== Segment start ==

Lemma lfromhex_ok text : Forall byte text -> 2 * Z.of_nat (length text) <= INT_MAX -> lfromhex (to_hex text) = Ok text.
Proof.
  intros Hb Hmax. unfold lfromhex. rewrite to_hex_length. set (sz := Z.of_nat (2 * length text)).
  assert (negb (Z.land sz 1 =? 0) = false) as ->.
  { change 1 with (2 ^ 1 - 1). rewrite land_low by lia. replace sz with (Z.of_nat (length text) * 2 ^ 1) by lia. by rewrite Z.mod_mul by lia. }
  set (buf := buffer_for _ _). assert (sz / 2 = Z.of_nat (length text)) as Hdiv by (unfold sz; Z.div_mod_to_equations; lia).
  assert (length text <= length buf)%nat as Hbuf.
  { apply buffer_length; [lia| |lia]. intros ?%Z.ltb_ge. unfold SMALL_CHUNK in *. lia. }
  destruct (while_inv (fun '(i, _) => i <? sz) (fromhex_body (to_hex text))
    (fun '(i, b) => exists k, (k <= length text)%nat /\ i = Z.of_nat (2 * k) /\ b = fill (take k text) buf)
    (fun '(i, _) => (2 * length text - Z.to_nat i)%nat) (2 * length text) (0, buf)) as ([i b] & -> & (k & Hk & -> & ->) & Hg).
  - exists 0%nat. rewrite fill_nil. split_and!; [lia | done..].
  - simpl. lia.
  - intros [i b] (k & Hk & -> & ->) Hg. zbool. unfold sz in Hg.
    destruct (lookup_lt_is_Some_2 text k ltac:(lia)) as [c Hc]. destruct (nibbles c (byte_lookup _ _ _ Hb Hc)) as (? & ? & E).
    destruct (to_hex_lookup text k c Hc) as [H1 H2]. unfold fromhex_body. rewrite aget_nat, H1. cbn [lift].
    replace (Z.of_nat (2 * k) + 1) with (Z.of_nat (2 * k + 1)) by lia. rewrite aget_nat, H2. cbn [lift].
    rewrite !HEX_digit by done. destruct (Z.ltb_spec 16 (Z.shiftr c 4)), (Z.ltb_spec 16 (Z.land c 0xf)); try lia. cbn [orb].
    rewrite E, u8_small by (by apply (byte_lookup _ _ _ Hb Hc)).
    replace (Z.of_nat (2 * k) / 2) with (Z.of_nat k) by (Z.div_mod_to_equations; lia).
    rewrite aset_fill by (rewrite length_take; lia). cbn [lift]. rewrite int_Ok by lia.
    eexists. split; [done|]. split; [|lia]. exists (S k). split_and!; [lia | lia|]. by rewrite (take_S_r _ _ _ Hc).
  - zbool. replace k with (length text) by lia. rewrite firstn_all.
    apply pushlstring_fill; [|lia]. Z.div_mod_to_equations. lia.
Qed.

== Segment end ==
== Segment start ==

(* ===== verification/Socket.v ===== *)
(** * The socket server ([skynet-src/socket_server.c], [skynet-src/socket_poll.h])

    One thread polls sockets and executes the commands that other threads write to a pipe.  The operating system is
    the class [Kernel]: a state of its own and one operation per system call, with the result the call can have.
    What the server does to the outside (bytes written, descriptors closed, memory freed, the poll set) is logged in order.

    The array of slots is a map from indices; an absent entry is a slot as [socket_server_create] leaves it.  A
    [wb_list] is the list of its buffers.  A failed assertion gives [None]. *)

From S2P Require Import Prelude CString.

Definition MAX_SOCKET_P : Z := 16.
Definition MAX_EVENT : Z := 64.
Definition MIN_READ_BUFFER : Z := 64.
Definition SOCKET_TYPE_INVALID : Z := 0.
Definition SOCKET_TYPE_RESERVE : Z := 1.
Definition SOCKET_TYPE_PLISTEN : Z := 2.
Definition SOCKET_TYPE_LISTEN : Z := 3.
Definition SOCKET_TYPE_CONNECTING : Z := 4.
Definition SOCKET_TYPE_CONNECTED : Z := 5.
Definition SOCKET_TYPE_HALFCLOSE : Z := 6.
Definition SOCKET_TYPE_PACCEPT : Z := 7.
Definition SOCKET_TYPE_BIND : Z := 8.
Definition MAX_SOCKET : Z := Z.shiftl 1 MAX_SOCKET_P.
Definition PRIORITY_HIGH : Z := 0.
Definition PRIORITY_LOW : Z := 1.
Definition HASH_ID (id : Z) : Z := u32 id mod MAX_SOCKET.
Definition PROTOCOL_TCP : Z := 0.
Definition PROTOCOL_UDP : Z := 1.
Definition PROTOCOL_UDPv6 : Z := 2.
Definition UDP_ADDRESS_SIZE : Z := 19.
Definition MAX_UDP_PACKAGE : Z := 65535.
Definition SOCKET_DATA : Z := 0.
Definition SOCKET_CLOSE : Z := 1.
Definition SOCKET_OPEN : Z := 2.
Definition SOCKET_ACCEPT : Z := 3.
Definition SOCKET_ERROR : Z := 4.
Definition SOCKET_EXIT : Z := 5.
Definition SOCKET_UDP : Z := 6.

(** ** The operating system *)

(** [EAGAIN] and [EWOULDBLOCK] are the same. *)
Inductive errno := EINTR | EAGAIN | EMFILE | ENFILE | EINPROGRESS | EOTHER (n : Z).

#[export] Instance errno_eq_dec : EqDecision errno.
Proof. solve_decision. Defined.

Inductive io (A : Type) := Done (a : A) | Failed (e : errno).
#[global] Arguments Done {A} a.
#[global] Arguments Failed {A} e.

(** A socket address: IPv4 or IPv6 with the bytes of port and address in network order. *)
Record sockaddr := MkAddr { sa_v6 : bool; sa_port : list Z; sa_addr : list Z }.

== Segment end ==

Task to complete →
Return only the part of the records above that opens with the line containing "Definition SOCKET_TYPE_LISTEN : Z := 3." and closes with the line containing "Definition PROTOCOL_TCP : Z := 0.", ends included.

Answer to this problem →
Definition SOCKET_TYPE_LISTEN : Z := 3.
Definition SOCKET_TYPE_CONNECTING : Z := 4.
Definition SOCKET_TYPE_CONNECTED : Z := 5.
Definition SOCKET_TYPE_HALFCLOSE : Z := 6.
Definition SOCKET_TYPE_PACCEPT : Z := 7.
Definition SOCKET_TYPE_BIND : Z := 8.
Definition MAX_SOCKET : Z := Z.shiftl 1 MAX_SOCKET_P.
Definition PRIORITY_HIGH : Z := 0.
Definition PRIORITY_LOW : Z := 1.
Definition HASH_ID (id : Z) : Z := u32 id mod MAX_SOCKET.
Definition PROTOCOL_TCP : Z := 0.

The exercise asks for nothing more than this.